| Work task |
Copy the lines exactly. Begin at the first line of the data and stop after the line with "intros Hn Hd.".

+++ Material provided

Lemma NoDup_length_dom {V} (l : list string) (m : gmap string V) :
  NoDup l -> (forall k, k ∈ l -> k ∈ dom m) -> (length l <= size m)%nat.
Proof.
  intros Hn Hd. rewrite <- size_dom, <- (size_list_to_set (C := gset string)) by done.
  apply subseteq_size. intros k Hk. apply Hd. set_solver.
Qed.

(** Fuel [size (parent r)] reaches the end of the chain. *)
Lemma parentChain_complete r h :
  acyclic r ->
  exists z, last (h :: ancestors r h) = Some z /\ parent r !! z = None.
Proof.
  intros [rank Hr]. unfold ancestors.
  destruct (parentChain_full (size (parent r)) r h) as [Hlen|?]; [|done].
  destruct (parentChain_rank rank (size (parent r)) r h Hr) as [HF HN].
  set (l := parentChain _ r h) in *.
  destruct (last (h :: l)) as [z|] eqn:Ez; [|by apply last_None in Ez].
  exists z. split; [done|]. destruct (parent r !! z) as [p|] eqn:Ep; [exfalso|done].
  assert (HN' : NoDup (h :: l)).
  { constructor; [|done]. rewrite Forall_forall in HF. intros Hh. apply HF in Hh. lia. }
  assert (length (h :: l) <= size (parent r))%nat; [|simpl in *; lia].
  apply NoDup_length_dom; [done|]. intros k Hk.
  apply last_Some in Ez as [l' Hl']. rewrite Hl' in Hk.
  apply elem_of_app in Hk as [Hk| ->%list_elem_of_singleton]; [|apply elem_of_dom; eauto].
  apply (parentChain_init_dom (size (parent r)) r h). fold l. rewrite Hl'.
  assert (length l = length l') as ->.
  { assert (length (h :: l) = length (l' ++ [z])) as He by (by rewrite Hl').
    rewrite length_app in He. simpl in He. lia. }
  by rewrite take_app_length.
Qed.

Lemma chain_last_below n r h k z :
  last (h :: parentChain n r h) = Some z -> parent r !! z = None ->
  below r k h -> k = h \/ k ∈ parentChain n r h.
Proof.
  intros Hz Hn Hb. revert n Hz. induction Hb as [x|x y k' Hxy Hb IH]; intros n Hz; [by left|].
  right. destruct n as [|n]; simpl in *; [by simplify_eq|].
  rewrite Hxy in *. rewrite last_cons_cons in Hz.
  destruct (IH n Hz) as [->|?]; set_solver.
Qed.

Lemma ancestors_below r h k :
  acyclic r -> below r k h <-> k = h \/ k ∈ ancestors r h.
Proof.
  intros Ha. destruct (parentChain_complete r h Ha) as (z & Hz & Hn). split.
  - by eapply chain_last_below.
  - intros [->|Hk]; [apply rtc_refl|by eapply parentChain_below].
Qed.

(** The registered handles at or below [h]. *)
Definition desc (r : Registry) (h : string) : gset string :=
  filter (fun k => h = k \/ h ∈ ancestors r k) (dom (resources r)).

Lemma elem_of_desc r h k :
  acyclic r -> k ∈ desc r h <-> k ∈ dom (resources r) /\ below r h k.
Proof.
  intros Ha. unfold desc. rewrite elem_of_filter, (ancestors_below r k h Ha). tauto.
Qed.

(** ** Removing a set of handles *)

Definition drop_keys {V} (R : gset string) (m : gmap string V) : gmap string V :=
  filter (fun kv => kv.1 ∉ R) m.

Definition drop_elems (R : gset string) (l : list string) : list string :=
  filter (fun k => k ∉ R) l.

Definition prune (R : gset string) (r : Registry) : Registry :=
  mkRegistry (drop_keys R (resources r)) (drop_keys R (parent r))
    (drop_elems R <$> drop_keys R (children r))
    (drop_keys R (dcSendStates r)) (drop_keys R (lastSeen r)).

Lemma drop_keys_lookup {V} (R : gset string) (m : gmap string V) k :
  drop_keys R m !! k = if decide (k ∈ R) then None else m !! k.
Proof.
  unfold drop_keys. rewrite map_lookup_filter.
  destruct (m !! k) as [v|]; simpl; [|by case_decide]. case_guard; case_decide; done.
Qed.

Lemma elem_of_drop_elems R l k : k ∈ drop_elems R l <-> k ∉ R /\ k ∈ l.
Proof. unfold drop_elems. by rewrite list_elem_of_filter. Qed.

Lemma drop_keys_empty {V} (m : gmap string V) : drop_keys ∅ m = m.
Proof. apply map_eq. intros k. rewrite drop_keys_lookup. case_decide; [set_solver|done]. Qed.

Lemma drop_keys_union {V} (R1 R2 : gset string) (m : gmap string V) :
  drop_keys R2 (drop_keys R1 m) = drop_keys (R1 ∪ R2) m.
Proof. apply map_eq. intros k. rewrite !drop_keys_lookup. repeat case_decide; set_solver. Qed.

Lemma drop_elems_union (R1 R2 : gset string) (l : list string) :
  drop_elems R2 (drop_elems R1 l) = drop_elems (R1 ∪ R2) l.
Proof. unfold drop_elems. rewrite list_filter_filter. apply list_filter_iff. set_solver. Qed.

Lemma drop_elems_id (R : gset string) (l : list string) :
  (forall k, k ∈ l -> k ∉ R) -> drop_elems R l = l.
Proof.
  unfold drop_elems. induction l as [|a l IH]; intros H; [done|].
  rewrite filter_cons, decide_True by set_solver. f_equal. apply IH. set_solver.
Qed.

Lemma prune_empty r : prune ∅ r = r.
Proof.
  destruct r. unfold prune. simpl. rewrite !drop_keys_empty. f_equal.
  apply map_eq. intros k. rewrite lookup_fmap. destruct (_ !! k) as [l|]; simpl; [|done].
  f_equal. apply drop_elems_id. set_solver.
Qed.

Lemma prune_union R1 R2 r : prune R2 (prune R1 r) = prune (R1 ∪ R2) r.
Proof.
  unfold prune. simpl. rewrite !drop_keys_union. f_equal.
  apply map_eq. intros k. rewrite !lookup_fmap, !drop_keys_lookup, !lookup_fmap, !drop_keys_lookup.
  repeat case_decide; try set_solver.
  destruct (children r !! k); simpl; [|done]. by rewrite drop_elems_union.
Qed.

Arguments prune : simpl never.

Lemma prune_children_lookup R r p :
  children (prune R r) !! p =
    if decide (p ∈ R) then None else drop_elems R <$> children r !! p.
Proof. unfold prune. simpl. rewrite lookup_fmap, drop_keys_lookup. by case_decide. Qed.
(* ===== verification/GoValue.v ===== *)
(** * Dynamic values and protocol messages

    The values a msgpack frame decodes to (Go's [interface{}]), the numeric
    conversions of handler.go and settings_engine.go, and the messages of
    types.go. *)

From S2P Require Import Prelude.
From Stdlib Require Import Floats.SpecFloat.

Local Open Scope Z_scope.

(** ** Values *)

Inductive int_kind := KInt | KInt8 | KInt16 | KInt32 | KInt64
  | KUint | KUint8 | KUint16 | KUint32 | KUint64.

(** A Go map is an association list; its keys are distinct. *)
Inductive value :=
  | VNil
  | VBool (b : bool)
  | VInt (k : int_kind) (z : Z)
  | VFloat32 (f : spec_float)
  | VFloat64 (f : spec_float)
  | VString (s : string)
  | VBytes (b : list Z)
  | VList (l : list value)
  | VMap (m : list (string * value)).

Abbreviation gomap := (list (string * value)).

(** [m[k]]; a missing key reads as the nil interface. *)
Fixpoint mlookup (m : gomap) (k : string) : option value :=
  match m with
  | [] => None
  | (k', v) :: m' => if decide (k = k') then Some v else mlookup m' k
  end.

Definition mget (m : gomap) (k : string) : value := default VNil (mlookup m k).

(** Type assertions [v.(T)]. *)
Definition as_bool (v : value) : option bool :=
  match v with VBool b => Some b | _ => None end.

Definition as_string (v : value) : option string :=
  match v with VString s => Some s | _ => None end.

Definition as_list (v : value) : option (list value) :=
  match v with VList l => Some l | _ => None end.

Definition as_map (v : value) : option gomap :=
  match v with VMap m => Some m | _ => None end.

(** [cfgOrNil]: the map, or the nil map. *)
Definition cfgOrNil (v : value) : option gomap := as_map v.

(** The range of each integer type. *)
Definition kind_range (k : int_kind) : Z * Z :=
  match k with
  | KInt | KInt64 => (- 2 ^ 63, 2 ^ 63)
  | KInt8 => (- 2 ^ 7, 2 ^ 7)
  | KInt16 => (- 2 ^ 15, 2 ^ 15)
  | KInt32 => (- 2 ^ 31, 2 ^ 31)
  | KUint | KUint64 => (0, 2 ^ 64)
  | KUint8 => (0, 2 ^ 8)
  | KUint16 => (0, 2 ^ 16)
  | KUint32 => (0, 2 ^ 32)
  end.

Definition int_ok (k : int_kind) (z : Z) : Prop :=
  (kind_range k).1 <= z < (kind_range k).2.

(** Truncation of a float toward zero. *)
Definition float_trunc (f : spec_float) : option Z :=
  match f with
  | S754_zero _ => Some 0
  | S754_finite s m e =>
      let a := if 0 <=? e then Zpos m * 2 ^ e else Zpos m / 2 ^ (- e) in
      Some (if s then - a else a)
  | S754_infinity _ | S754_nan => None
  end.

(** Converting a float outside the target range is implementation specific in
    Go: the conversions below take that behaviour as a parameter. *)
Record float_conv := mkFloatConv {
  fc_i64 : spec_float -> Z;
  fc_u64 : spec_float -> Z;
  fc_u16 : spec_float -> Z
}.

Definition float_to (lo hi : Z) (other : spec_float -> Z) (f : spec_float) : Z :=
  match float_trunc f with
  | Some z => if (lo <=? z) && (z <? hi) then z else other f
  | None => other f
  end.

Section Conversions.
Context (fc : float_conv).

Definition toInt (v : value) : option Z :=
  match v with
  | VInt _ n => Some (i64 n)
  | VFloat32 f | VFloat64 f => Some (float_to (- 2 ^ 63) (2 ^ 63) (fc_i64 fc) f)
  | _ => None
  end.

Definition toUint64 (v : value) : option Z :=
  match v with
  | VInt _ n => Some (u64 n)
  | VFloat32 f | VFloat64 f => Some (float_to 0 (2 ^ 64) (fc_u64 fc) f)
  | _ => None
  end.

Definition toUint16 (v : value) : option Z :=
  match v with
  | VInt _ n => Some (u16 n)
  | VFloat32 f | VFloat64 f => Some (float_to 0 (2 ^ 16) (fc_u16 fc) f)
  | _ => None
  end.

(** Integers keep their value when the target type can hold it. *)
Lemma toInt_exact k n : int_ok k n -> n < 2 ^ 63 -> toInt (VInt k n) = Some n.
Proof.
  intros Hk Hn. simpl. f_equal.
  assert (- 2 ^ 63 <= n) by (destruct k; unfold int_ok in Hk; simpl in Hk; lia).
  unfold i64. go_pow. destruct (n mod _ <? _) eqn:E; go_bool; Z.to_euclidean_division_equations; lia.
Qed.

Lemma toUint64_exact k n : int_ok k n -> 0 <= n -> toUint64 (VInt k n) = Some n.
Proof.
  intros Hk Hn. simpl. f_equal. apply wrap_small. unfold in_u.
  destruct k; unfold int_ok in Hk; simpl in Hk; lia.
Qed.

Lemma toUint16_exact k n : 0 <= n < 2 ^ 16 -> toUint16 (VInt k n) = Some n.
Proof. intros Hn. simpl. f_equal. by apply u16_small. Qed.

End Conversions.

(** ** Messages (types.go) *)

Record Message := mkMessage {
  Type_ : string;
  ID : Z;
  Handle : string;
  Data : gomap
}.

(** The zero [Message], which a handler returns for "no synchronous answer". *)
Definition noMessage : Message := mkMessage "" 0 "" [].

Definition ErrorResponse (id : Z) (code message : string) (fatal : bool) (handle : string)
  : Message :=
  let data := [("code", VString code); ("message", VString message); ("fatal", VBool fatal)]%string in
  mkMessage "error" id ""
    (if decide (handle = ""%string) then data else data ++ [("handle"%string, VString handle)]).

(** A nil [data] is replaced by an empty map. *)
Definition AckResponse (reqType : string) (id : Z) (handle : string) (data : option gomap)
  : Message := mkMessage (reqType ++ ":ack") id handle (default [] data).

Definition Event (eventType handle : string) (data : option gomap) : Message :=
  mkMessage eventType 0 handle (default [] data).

++++++

| Solution for this exercise |
Lemma NoDup_length_dom {V} (l : list string) (m : gmap string V) :
  NoDup l -> (forall k, k ∈ l -> k ∈ dom m) -> (length l <= size m)%nat.
Proof.
  intros Hn Hd. rewrite <- size_dom, <- (size_list_to_set (C := gset string)) by done.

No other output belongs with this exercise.